I just got my new Green HM bettas a week ago! They are so cute. ANy ideas on a name for the guy?

















the female Rose:



















They came from Zenna this is her webbie: http://www.zenafish.net/


----------



## aaa (Jan 19, 2005)

not bad... besides the fin damage and round edge, it is pretty good for a starter.


----------



## leafgirl115 (Mar 26, 2006)

thanks aaa 

Im hoping to breed them in a month or 2. what do you think?


----------



## Damon (Jan 18, 2005)

They are not HM but should through maybe 3% true halfmoons. Nice coloring. May be able to get some pretty good almost greens out of them... Nice find.


----------



## Guest (Dec 8, 2006)

gorgeous gorgeous fish...nice colours


----------



## Ice (Sep 25, 2006)

Name : green lantern or robin hood ! LOL !!


----------



## (RC) (Jan 18, 2005)

I think the fish is metallic. They produce that "green" color. Did he come from spawn number 5 on that page ? The male on that page is metallic. Look at the "yellow" wash on the caudal. That's a sign of metallic.
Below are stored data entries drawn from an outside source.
(** Every launched instance belongs to the test at its index: it is the
    scenario at its scenario index of that test, under the display name of
    that test. *)
Theorem launched_sound cfg (tests : list DTest) inst :
  In inst (fst (launched E cfg 0 tests)) ->
  exists discovered,
    tests !! i E inst = Some discovered
    /\ names_Test E cfg discovered = Ok (name E inst)
    /\ scenarios E discovered !! s E inst = Some (test E inst).
Proof.
  enough (Hgen : forall i0,
             In inst (fst (launched E cfg i0 tests)) ->
             exists discovered,
               i0 <= i E inst
               /\ tests !! (i E inst - i0) = Some discovered
               /\ names_Test E cfg discovered = Ok (name E inst)
               /\ scenarios E discovered !! s E inst = Some (test E inst)).
  { intros Hin. destruct (Hgen 0 Hin) as (discovered & _ & Hl & Hrest).
    exists discovered. rewrite Nat.sub_0_r in Hl. auto. }
  induction tests as [|head rest IH]; intros i0; cbn [launched].
  - intros [].
  - destruct (names_Test E cfg head) as [nm|err] eqn:Hnm; [|intros []].
    destruct (launched E cfg (S i0) rest) as [later failNow] eqn:Hl.
    cbn [fst]. intros Hin. apply in_app_or in Hin. destruct Hin as [Hin | Hin].
    + apply list_elem_of_In, list_elem_of_lookup in Hin. destruct Hin as [k Hk].
      rewrite list_lookup_imap in Hk.
      destruct (scenarios E head !! k) as [sc|] eqn:Hsc; [|discriminate].
      cbn in Hk. injection Hk as <-. cbn.
      exists head. rewrite Nat.sub_diag. auto.
    + specialize (IH (S i0)). rewrite Hl in IH.
      destruct (IH Hin) as (discovered & Hge & Hlook & Hrest).
      exists discovered. split; [lia|]. split; [|exact Hrest].
      replace (i E inst - i0) with (S (i E inst - S i0)) by lia. exact Hlook.
Qed.

(** The loop over the tests is left through [FailNow] exactly when the
    display name of some test cannot be computed; no instance of that test
    or of a later one is then launched. *)
Theorem launched_stops_at_name_error cfg (tests : list DTest) :
  (snd (launched E cfg 0 tests) = true
   <-> Exists (fun test => is_ok (names_Test E cfg test) = false) tests)
  /\ (forall j test inst,
         tests !! j = Some test ->
         is_ok (names_Test E cfg test) = false ->
         In inst (fst (launched E cfg 0 tests)) ->
         i E inst < j).
Proof.
  split.
  - generalize 0. induction tests as [|head rest IH]; intros i0; cbn [launched].
    + cbn. split; [discriminate | intros H; inversion H].
    + destruct (names_Test E cfg head) as [nm|err] eqn:Hnm.
      * specialize (IH (S i0)).
        destruct (launched E cfg (S i0) rest) as [later failNow]. cbn [snd] in *.
        rewrite IH. split.
        -- intros H. apply Exists_cons_tl. exact H.
        -- intros H. apply Exists_cons in H. destruct H as [H | H]; [|exact H].
           rewrite Hnm in H. discriminate H.
      * cbn. split; [|reflexivity]. intros _. apply Exists_cons_hd.
        rewrite Hnm. reflexivity.
  - enough (Hgen : forall i0 j test inst,
               tests !! j = Some test ->
               is_ok (names_Test E cfg test) = false ->
               In inst (fst (launched E cfg i0 tests)) ->
               i E inst < i0 + j).
    { intros j test inst. apply (Hgen 0). }
    induction tests as [|head rest IH]; intros i0 j test inst Hj Hbad;
      cbn [launched]; [intros []|].
    destruct (names_Test E cfg head) as [nm|err] eqn:Hnm; [|intros []].
    destruct j as [|j]; [cbn in Hj; injection Hj as <-; rewrite Hnm in Hbad;
                         discriminate Hbad|].
    cbn in Hj.
    destruct (launched E cfg (S i0) rest) as [later failNow] eqn:Hl.
    cbn [fst]. intros Hin. apply in_app_or in Hin. destruct Hin as [Hin | Hin].
    + apply list_elem_of_In, list_elem_of_lookup in Hin. destruct Hin as [k Hk].
      rewrite list_lookup_imap in Hk.
      destruct (scenarios E head !! k); [|discriminate].
      cbn in Hk. injection Hk as <-. cbn. lia.
    + specialize (IH (S i0) j test inst Hj Hbad). rewrite Hl in IH.
      specialize (IH Hin). lia.
Qed.
(** *** Flags and timers through the handlers *)

Lemma on_profile_data_flags now_id now_received data st :
  let st' := (on_profile_data now_id now_received data st).1 in
  isProfiling st' = false /\ isStopping st' = false /\ pendingStopTimer st' = None /\
  timers st' = match pendingStopTimer st with
               | Some h => delete h (timers st)
               | None => timers st
               end.
Proof.
  unfold on_profile_data.
  destruct (pendingStopTimer st) as [h|] eqn:Hp;
    destruct (truthy_opt (error data)); [| |by cbn; rewrite ?Hp|];
    try (destruct (truthy_opt (path data))); cbn; rewrite ?Hp; auto.
Qed.

Lemma onStop_sends (client : bool) (st : panel) :
  client = true -> isStopping st = false ->
  (onStop client st).2 = [Send (StopProfiling (Some false))] /\
  isStopping (onStop client st).1 = true /\ isProfiling (onStop client st).1 = false /\
  pendingStopTimer (onStop client st).1 = Some (next_timer st) /\
  timers (onStop client st).1
    = <[next_timer st := {| callback := StopTimedOut; delay_ms := 10000 |}]>
        (match pendingStopTimer st with
         | Some h => delete h (timers st)
         | None => timers st
         end).
Proof.
  intros -> Hs. unfold onStop. rewrite Hs. cbn.
  destruct (pendingStopTimer st); cbn; auto.
Qed.

Lemma onStop_quiet (client : bool) (st : panel) :
  client = false \/ isStopping st = true -> onStop client st = (st, []).
Proof.
  unfold onStop. intros [->| ->]; [reflexivity |]. by destruct client.
Qed.

Lemma onStart_result (client : bool) (st : panel) :
  let st' := (onStart client st).1 in
  isStopping st' = isStopping st /\ pendingStopTimer st' = pendingStopTimer st /\
  timers st' = timers st /\ stop_messages (onStart client st).2 = [] /\
  (isProfiling st' = isProfiling st \/ isProfiling st' = true).
Proof.
  unfold onStart. destruct (negb client || isProfiling st); cbn; auto 10.
Qed.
You could always name him.. leaf since your the "leafgirl"


RC


----------



## aaa (Jan 19, 2005)

speaking of metallic, the other sign you can tell by is the green lips and the green color extend to the gill cover. 



> And quite a pleasant surprise, I'm getting a couple of coppers (I thought they were golds, but their colors have turned darker since)


that's from the website, clearly your fish should carry metallic gene.

by the way RC, glad you are back here.


----------



## (RC) (Jan 18, 2005)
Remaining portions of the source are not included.